-- Directions for this task --
Give again, word for word, every line below from the one that has "rewrite !bool_decide_eq_false_2 by" through the one that has "QR_MODE_KANJI false with", both included, and no others.

-- Saved data entries --
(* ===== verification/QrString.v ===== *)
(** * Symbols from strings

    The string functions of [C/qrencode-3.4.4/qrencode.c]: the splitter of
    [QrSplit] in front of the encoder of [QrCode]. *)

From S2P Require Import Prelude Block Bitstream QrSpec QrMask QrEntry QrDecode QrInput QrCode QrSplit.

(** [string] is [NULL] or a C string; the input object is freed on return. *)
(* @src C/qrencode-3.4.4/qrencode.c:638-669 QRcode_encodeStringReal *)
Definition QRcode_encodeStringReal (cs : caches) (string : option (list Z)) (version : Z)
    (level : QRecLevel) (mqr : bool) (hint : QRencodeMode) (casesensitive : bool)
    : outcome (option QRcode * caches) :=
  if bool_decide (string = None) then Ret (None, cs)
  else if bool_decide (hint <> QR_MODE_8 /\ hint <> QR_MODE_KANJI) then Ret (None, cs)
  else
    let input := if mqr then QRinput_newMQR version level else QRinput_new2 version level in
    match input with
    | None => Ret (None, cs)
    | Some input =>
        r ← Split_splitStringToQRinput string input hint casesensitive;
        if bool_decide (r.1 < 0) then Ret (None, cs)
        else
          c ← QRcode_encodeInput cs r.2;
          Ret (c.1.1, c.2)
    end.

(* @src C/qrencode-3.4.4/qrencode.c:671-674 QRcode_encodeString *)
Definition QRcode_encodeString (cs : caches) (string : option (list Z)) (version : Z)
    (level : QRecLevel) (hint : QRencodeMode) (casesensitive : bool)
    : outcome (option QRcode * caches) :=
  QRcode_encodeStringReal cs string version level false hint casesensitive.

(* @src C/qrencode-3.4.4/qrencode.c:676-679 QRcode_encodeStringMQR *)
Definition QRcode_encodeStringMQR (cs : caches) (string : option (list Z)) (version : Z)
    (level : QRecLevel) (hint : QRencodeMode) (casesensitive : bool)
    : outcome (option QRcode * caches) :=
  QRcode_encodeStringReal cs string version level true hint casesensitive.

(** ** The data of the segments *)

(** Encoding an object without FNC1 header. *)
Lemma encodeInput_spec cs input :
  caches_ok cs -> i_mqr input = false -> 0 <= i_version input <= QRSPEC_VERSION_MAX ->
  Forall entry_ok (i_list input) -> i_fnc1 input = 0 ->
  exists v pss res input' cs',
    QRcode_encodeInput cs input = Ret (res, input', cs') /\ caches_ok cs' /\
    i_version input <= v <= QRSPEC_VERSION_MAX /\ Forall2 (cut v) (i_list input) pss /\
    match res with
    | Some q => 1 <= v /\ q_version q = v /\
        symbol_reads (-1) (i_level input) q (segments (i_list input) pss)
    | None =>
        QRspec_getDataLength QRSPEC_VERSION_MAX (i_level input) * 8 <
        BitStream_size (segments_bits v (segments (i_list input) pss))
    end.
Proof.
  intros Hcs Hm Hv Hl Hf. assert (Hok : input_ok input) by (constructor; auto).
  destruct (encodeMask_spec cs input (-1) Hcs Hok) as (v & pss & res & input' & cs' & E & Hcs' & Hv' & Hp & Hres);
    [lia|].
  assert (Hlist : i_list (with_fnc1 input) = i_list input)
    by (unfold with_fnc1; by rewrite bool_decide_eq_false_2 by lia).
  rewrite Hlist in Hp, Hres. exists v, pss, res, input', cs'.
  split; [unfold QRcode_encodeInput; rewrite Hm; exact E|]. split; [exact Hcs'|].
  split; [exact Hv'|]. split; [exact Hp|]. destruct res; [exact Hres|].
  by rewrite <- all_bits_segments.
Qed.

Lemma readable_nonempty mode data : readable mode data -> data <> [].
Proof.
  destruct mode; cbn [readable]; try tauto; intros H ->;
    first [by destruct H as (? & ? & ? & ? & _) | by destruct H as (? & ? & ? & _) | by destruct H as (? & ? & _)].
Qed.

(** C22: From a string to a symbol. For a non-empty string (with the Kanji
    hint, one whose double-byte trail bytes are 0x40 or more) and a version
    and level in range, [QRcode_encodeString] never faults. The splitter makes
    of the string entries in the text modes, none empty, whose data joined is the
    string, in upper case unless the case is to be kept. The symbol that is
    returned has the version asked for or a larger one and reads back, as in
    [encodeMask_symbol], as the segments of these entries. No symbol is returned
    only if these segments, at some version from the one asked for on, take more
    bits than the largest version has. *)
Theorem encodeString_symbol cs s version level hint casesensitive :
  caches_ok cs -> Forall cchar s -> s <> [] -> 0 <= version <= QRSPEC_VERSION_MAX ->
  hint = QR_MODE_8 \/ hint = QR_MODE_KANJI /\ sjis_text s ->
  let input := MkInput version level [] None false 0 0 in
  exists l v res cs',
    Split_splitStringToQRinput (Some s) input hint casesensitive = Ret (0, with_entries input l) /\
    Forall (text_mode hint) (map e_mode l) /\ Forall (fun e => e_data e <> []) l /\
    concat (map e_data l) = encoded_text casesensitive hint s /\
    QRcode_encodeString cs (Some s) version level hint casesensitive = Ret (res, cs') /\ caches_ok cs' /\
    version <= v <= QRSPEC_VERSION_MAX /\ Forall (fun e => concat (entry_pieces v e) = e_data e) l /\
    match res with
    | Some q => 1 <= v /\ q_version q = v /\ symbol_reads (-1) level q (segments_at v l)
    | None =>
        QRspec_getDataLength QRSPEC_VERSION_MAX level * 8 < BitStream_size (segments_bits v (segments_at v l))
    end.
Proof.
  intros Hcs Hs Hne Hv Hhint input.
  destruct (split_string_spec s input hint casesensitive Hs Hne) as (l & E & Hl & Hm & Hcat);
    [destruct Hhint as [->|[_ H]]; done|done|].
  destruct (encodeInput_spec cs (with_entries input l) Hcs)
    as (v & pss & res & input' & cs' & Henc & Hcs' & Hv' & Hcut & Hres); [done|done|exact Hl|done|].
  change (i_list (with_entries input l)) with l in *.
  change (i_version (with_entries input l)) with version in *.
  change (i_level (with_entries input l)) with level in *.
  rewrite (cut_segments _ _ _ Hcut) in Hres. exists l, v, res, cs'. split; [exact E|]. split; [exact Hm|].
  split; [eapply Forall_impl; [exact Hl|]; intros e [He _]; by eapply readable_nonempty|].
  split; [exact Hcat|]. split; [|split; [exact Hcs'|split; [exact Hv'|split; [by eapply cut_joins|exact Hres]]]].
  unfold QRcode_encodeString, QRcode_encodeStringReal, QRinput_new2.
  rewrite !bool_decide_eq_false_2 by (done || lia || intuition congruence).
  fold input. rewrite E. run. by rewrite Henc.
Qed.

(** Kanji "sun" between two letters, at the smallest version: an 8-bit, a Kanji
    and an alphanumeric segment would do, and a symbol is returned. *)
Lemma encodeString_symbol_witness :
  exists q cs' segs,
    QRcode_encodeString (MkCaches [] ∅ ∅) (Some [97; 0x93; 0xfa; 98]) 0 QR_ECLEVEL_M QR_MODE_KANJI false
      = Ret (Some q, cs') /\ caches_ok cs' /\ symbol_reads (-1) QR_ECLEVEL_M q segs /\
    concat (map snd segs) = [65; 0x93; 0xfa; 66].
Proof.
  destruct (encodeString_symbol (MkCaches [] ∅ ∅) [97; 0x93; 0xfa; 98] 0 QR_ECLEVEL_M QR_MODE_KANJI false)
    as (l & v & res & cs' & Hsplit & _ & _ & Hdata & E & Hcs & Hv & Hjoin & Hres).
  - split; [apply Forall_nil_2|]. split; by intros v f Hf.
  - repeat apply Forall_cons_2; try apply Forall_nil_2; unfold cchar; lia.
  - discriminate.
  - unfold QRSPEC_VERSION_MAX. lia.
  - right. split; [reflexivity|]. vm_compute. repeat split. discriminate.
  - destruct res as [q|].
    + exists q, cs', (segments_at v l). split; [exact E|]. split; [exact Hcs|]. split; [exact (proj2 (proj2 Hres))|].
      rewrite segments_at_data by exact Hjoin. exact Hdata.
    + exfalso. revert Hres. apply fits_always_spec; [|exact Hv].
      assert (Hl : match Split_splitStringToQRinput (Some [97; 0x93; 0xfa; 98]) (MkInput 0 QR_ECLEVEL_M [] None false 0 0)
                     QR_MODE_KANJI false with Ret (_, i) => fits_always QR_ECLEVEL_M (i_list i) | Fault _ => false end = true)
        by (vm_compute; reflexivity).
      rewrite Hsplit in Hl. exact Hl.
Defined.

==

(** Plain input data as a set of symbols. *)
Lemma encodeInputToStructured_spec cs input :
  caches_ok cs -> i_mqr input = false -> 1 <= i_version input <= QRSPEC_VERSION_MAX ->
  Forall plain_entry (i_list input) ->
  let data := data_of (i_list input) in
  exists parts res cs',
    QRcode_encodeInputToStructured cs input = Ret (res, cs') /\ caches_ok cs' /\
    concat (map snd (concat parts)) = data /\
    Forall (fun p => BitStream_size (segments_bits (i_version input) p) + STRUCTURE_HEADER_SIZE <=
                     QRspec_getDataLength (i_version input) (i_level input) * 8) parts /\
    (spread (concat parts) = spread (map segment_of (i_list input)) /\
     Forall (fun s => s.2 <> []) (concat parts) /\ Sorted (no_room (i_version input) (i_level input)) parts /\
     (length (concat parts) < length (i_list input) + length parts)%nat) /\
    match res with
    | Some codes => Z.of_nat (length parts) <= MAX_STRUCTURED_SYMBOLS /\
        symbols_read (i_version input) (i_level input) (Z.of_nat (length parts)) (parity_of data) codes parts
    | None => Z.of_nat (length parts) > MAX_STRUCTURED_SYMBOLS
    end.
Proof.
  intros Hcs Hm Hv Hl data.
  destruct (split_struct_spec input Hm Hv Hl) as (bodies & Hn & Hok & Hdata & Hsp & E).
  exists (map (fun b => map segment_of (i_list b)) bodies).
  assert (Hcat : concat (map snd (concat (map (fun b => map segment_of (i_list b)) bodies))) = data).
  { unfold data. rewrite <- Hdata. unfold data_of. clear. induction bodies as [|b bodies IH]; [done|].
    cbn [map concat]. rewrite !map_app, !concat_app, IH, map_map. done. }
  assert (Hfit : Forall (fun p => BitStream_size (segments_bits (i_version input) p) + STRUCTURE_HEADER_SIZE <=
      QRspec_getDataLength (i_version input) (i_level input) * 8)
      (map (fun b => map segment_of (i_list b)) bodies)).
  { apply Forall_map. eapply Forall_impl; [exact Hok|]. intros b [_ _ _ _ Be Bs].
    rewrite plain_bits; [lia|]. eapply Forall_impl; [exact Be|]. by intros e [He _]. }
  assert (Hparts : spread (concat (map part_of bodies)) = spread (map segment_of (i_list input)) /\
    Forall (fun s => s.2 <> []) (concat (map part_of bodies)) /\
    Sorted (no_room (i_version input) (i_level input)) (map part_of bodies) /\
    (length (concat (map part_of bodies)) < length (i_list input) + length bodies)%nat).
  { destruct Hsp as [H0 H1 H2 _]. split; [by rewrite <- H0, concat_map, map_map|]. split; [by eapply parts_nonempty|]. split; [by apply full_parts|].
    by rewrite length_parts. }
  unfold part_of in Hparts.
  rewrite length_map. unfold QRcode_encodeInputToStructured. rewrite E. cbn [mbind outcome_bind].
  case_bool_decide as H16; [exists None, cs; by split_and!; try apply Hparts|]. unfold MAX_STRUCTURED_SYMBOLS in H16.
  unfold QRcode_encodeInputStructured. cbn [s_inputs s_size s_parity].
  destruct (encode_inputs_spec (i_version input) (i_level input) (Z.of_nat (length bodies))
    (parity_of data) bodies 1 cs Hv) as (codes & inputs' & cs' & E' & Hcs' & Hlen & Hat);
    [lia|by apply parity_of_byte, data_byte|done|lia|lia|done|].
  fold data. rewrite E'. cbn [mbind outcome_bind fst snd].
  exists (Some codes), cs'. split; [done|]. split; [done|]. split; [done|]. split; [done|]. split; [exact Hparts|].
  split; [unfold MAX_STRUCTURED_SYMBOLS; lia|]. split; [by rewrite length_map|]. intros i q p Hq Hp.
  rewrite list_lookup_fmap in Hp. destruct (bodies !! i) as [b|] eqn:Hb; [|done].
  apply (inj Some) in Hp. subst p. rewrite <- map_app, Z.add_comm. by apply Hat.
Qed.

-- Your response --
  rewrite !bool_decide_eq_false_2 by (done || lia || intuition congruence).
  fold input. rewrite E. run. by rewrite Henc.
Qed.

(** Kanji "sun" between two letters, at the smallest version: an 8-bit, a Kanji
    and an alphanumeric segment would do, and a symbol is returned. *)
Lemma encodeString_symbol_witness :
  exists q cs' segs,
    QRcode_encodeString (MkCaches [] ∅ ∅) (Some [97; 0x93; 0xfa; 98]) 0 QR_ECLEVEL_M QR_MODE_KANJI false
      = Ret (Some q, cs') /\ caches_ok cs' /\ symbol_reads (-1) QR_ECLEVEL_M q segs /\
    concat (map snd segs) = [65; 0x93; 0xfa; 66].
Proof.
  destruct (encodeString_symbol (MkCaches [] ∅ ∅) [97; 0x93; 0xfa; 98] 0 QR_ECLEVEL_M QR_MODE_KANJI false)
    as (l & v & res & cs' & Hsplit & _ & _ & Hdata & E & Hcs & Hv & Hjoin & Hres).
  - split; [apply Forall_nil_2|]. split; by intros v f Hf.
  - repeat apply Forall_cons_2; try apply Forall_nil_2; unfold cchar; lia.
  - discriminate.
  - unfold QRSPEC_VERSION_MAX. lia.
  - right. split; [reflexivity|]. vm_compute. repeat split. discriminate.
  - destruct res as [q|].
    + exists q, cs', (segments_at v l). split; [exact E|]. split; [exact Hcs|]. split; [exact (proj2 (proj2 Hres))|].
      rewrite segments_at_data by exact Hjoin. exact Hdata.
    + exfalso. revert Hres. apply fits_always_spec; [|exact Hv].
      assert (Hl : match Split_splitStringToQRinput (Some [97; 0x93; 0xfa; 98]) (MkInput 0 QR_ECLEVEL_M [] None false 0 0)
                     QR_MODE_KANJI false with Ret (_, i) => fits_always QR_ECLEVEL_M (i_list i) | Fault _ => false end = true)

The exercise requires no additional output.